■ **PROBLEM REQUIREMENTS**: Both the line with "(** ** Specification *)" and the line with "Definition path (m" in the records below must appear in the output, along with every line between them, exactly and with nothing added.

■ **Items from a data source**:
*** Begin section ***

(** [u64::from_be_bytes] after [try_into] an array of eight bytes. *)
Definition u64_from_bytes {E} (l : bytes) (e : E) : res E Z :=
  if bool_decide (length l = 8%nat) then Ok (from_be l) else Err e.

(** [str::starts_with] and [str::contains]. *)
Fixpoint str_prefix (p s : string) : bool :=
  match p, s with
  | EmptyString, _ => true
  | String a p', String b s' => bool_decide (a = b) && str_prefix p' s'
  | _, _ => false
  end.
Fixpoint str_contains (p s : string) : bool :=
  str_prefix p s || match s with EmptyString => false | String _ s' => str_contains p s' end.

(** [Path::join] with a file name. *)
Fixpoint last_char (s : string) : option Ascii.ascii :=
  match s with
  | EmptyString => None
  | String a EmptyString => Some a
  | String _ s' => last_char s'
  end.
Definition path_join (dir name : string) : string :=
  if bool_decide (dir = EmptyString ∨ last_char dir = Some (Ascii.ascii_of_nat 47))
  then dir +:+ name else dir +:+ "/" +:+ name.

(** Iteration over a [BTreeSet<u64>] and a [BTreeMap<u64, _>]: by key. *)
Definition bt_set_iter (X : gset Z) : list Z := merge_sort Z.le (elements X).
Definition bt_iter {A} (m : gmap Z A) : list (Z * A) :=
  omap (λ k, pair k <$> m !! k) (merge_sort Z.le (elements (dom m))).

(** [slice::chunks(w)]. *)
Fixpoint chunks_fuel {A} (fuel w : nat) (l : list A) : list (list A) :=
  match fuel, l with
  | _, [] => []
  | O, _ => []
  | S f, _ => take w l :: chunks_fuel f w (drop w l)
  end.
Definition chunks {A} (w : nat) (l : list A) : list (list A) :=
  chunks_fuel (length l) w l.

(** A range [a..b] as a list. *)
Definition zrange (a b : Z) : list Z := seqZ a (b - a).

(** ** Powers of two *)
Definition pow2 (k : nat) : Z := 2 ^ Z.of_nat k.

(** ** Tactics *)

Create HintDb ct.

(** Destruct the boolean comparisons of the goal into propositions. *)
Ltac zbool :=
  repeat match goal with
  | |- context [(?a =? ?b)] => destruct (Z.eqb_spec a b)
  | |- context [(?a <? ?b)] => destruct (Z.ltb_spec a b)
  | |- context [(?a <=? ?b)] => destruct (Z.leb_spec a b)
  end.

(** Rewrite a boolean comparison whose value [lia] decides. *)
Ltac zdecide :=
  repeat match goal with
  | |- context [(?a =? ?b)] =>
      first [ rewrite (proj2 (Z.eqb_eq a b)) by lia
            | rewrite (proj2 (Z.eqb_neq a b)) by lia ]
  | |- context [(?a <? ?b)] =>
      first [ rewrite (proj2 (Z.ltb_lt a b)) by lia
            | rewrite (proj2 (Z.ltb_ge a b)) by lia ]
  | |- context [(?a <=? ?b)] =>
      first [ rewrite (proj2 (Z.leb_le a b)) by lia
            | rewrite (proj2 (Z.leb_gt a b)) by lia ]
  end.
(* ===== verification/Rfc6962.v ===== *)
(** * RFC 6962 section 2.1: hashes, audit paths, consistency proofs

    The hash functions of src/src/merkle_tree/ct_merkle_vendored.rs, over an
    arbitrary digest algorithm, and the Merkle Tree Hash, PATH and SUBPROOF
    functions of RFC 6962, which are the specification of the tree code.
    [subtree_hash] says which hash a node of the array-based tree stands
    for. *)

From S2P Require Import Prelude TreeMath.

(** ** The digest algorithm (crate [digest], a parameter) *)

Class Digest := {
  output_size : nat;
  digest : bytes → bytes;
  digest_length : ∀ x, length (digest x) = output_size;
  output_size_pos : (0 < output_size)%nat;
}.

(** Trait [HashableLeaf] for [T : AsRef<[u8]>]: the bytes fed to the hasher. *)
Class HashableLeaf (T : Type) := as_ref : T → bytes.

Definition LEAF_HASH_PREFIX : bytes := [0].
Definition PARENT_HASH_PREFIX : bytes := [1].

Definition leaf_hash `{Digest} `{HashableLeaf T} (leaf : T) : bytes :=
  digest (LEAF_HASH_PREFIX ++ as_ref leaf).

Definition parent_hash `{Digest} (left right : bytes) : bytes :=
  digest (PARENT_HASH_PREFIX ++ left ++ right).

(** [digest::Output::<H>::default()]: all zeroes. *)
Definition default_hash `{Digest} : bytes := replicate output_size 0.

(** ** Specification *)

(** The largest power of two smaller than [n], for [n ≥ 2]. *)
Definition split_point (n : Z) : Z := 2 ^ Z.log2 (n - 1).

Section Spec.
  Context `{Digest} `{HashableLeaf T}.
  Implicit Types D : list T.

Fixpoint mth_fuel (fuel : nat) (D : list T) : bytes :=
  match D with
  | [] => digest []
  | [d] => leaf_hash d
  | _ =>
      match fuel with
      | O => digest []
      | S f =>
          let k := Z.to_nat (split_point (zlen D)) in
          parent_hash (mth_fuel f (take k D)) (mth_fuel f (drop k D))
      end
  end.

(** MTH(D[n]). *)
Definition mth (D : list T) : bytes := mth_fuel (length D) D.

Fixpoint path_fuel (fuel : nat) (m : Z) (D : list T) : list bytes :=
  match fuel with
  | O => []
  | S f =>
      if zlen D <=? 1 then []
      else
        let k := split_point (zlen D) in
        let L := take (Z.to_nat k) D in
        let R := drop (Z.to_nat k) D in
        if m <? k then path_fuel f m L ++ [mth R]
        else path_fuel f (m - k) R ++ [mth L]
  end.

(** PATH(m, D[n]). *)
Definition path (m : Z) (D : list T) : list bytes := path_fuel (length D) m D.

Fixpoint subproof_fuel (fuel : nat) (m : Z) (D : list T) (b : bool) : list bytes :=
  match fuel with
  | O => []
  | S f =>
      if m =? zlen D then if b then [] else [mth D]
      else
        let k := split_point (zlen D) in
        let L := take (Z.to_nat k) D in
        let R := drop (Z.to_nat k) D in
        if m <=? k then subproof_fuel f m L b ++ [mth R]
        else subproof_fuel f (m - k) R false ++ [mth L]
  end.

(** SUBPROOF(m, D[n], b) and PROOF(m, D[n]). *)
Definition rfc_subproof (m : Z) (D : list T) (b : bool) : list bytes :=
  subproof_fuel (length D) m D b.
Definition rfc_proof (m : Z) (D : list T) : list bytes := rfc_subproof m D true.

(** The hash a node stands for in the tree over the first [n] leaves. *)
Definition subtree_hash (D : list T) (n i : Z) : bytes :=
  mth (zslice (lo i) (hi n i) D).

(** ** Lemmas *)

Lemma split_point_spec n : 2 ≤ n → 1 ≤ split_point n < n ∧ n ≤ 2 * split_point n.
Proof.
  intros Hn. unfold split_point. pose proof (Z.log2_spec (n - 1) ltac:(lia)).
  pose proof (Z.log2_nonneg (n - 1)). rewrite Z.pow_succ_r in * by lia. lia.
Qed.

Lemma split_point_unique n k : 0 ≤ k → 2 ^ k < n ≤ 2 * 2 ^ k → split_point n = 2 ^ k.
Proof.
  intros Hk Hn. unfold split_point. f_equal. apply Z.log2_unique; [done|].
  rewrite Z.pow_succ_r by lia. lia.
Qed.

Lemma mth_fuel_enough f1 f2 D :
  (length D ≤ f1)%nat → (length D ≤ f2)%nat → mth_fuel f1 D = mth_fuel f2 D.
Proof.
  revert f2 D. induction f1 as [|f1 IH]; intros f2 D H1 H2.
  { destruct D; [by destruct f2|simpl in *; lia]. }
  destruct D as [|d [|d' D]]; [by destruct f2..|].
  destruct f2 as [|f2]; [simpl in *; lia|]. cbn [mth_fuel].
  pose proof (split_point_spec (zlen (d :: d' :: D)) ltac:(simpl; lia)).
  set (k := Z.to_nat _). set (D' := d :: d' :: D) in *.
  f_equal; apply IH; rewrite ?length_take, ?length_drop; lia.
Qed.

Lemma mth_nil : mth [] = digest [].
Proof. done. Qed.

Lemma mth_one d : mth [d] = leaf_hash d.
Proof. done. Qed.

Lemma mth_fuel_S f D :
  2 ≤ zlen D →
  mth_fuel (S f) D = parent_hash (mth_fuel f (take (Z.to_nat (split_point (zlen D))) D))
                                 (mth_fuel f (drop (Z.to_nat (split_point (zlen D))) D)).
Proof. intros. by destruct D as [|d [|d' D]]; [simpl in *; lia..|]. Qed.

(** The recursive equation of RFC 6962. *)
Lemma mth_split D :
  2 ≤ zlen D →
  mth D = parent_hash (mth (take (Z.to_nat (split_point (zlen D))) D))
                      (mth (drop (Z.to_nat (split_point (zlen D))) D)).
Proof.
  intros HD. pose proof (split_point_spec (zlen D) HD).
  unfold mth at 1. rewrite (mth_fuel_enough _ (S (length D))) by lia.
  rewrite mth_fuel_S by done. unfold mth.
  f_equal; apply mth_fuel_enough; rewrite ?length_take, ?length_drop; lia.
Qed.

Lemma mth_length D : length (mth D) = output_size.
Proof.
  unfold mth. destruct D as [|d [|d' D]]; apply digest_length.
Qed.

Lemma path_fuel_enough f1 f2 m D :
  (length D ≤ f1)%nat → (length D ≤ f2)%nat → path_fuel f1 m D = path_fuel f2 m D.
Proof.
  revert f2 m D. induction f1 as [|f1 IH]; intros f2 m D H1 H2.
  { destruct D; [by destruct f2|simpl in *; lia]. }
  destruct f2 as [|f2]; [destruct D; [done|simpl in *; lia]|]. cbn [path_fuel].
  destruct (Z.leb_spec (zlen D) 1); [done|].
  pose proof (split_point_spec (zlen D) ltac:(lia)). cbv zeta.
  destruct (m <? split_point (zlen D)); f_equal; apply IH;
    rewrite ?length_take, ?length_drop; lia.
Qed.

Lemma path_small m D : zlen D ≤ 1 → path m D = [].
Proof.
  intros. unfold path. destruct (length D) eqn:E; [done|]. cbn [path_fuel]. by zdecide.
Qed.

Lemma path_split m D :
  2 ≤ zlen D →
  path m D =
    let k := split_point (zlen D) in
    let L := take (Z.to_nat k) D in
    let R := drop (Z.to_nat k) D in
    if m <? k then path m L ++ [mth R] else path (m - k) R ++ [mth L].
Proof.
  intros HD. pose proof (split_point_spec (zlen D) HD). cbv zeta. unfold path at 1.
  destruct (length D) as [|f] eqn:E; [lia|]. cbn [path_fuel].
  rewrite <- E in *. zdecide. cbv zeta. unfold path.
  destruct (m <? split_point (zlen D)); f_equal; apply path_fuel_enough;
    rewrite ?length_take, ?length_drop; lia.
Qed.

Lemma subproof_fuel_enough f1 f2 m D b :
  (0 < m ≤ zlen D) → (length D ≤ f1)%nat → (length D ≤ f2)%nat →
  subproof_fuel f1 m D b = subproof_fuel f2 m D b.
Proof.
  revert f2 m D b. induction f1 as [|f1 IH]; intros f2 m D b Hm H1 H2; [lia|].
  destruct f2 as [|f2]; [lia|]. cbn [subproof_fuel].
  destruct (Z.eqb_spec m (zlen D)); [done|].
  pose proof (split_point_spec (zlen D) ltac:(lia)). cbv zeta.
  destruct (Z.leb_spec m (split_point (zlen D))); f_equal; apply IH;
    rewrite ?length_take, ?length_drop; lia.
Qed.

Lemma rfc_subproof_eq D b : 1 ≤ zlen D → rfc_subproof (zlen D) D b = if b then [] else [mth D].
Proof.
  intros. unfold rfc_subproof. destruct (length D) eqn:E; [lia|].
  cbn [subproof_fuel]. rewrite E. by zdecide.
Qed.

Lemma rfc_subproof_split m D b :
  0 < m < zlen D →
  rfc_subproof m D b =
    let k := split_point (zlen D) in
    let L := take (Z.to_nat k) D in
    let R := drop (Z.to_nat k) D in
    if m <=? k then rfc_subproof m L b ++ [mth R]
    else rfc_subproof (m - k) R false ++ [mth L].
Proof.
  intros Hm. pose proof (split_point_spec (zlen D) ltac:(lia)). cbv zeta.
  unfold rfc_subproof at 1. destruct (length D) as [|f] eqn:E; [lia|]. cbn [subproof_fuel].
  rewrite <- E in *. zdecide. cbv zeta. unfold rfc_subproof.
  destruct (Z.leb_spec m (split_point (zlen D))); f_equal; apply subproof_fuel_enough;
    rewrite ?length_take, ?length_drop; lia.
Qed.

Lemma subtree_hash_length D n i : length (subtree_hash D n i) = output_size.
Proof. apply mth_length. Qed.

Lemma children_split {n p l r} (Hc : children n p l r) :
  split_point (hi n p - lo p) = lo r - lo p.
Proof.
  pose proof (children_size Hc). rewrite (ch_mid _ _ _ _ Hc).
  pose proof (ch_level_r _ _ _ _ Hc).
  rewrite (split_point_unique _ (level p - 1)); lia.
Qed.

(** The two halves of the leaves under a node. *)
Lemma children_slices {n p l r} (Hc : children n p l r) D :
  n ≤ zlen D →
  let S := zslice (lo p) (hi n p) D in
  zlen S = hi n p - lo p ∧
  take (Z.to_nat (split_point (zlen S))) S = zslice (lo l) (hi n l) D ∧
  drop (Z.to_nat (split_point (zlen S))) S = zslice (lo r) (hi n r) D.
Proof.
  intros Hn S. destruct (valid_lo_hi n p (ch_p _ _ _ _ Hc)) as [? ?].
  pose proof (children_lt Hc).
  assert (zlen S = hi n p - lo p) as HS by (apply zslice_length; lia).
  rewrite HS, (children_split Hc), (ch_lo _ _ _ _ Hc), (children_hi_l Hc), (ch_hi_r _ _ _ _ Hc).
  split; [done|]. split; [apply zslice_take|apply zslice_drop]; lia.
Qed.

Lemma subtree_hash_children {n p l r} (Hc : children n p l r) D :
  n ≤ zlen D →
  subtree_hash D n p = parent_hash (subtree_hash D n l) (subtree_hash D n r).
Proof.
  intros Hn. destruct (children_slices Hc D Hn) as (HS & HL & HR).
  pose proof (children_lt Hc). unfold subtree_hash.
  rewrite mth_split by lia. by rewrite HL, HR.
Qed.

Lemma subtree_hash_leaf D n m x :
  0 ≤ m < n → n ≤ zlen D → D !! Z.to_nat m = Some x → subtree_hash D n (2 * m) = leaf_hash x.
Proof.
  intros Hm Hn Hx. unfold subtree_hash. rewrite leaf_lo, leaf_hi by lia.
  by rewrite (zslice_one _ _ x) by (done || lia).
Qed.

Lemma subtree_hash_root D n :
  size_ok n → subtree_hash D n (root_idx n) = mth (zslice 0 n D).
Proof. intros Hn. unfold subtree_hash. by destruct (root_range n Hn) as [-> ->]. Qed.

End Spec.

*** End section ***

■ **WRITTEN SOLUTION**:
(** ** Specification *)

(** The largest power of two smaller than [n], for [n ≥ 2]. *)
Definition split_point (n : Z) : Z := 2 ^ Z.log2 (n - 1).

Section Spec.
  Context `{Digest} `{HashableLeaf T}.
  Implicit Types D : list T.

Fixpoint mth_fuel (fuel : nat) (D : list T) : bytes :=
  match D with
  | [] => digest []
  | [d] => leaf_hash d
  | _ =>
      match fuel with
      | O => digest []
      | S f =>
          let k := Z.to_nat (split_point (zlen D)) in
          parent_hash (mth_fuel f (take k D)) (mth_fuel f (drop k D))
      end
  end.

(** MTH(D[n]). *)
Definition mth (D : list T) : bytes := mth_fuel (length D) D.

Fixpoint path_fuel (fuel : nat) (m : Z) (D : list T) : list bytes :=
  match fuel with
  | O => []
  | S f =>
      if zlen D <=? 1 then []
      else
        let k := split_point (zlen D) in
        let L := take (Z.to_nat k) D in
        let R := drop (Z.to_nat k) D in
        if m <? k then path_fuel f m L ++ [mth R]
        else path_fuel f (m - k) R ++ [mth L]
  end.

(** PATH(m, D[n]). *)
Definition path (m : Z) (D : list T) : list bytes := path_fuel (length D) m D.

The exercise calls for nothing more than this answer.